Problem description
Exact reproduction required: the lines below from the line with "let* rc := ncall (FactorySetQosDtd" to the line with "Definition NDDSA_ResourceFactory_initialize_xml_parser : ndds", both ends included, and no others.

+ + + + + + +

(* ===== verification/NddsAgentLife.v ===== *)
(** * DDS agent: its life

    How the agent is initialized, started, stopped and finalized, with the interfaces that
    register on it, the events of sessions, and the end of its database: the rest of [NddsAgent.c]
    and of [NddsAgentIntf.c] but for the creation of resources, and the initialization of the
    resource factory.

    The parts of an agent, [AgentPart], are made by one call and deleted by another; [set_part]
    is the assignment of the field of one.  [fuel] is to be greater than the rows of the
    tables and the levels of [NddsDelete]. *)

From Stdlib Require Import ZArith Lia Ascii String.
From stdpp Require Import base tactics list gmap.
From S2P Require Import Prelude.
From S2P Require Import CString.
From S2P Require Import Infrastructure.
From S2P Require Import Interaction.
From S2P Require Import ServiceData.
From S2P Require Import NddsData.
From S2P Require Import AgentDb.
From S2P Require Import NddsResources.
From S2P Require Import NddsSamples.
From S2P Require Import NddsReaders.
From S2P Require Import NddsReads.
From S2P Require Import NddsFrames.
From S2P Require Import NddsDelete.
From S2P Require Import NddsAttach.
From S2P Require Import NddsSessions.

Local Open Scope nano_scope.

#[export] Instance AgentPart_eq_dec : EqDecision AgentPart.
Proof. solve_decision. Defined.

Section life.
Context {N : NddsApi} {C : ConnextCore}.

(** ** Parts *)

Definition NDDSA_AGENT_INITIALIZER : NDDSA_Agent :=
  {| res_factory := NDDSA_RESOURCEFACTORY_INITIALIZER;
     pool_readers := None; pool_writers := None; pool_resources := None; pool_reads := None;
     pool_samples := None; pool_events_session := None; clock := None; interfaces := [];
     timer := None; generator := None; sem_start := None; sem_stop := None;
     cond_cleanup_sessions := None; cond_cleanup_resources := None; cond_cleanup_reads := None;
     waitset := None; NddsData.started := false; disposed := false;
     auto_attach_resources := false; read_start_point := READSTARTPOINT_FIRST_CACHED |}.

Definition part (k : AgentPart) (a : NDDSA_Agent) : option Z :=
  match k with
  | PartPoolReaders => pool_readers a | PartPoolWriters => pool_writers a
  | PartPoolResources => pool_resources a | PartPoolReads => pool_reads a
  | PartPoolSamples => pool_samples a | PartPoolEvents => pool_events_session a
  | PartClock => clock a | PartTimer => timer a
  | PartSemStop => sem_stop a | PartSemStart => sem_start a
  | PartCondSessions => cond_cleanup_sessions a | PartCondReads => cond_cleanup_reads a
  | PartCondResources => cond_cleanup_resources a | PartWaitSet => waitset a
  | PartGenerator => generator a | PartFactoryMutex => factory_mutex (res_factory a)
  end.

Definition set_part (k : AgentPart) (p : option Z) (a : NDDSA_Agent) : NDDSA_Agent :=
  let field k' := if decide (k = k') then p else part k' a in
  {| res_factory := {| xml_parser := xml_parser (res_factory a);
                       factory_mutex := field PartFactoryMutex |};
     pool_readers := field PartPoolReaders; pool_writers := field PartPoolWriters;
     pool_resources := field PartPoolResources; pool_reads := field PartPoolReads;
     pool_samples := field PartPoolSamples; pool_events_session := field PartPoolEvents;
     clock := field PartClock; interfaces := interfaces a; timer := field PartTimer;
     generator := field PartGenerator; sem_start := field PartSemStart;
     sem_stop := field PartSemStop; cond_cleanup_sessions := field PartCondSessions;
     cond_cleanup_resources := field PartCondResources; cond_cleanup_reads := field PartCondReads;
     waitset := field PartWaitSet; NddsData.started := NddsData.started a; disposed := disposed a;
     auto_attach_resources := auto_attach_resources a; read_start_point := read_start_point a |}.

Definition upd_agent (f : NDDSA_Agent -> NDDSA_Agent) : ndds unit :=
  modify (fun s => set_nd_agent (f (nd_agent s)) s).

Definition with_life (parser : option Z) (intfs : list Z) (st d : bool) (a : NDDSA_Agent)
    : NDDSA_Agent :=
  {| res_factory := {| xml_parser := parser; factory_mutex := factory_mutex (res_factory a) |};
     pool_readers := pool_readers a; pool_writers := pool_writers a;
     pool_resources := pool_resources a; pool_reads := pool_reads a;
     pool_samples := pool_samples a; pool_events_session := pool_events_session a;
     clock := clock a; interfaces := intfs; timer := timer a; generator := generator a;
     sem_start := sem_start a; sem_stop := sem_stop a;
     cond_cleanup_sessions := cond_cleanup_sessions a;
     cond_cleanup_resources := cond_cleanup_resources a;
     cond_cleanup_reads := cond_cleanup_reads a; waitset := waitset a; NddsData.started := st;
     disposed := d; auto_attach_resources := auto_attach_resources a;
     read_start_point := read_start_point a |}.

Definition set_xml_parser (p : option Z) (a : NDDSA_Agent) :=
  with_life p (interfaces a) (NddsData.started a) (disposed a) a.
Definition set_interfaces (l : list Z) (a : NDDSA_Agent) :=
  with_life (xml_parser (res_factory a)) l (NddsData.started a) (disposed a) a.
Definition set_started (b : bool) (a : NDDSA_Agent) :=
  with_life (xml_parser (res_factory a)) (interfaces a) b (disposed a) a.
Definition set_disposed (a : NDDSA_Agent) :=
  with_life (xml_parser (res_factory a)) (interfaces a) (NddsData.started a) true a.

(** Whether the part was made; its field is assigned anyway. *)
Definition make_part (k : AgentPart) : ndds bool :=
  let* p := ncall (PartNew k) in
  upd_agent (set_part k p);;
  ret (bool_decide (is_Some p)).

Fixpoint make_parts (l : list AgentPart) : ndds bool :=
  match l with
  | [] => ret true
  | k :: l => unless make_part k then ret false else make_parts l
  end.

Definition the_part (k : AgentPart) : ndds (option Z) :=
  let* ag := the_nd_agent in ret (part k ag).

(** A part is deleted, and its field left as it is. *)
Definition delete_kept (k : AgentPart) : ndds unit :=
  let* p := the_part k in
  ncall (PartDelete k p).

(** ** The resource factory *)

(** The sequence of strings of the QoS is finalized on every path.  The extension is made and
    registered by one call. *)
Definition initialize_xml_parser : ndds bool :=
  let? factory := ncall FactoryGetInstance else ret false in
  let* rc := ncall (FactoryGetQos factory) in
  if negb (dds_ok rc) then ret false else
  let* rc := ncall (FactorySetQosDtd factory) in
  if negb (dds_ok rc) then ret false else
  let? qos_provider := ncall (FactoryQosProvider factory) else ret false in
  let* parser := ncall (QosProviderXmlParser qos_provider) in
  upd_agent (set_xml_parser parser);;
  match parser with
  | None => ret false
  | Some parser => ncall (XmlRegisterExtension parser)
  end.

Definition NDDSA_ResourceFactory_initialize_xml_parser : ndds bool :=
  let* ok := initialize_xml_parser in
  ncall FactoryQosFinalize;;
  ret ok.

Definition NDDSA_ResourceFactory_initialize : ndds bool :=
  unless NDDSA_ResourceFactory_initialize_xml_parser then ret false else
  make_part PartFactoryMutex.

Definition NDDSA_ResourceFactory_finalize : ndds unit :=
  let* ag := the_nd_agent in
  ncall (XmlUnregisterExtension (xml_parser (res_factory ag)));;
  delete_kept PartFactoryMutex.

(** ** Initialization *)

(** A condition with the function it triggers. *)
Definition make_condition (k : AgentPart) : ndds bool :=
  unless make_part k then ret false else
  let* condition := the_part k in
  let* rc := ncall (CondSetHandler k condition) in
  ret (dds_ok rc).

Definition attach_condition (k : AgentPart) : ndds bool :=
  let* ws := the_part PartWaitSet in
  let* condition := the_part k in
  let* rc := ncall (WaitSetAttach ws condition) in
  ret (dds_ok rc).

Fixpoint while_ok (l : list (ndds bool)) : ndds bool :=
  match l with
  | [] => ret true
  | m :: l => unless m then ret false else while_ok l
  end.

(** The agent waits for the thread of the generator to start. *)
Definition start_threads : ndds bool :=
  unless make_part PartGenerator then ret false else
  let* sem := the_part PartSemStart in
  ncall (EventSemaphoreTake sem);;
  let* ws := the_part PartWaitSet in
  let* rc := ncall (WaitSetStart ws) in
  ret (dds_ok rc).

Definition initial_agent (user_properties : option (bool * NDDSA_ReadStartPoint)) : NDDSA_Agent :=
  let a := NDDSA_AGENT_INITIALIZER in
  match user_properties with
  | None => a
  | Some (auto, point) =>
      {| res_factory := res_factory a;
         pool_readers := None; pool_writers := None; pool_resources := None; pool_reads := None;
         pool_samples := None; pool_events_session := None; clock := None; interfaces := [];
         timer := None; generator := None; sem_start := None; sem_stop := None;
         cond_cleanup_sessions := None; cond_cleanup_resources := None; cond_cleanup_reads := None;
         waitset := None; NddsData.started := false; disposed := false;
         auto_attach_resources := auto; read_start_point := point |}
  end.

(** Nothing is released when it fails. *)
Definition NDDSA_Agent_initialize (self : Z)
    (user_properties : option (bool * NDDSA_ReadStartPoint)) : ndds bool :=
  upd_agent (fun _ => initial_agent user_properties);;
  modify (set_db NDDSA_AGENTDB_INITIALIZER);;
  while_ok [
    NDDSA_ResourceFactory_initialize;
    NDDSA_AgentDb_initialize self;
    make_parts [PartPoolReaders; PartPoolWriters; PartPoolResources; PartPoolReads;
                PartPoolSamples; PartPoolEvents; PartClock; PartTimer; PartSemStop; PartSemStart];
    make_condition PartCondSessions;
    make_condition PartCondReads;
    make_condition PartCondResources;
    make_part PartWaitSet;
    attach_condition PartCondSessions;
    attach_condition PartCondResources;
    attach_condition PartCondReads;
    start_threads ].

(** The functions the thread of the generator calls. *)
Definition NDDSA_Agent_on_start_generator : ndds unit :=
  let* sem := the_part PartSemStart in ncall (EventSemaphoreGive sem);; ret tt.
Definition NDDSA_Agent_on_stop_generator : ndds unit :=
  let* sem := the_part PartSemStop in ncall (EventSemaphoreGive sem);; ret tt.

+ + + + + + +

Reply
  let* rc := ncall (FactorySetQosDtd factory) in
  if negb (dds_ok rc) then ret false else
  let? qos_provider := ncall (FactoryQosProvider factory) else ret false in
  let* parser := ncall (QosProviderXmlParser qos_provider) in
  upd_agent (set_xml_parser parser);;
  match parser with
  | None => ret false
  | Some parser => ncall (XmlRegisterExtension parser)
  end.

Definition NDDSA_ResourceFactory_initialize_xml_parser : ndds bool :=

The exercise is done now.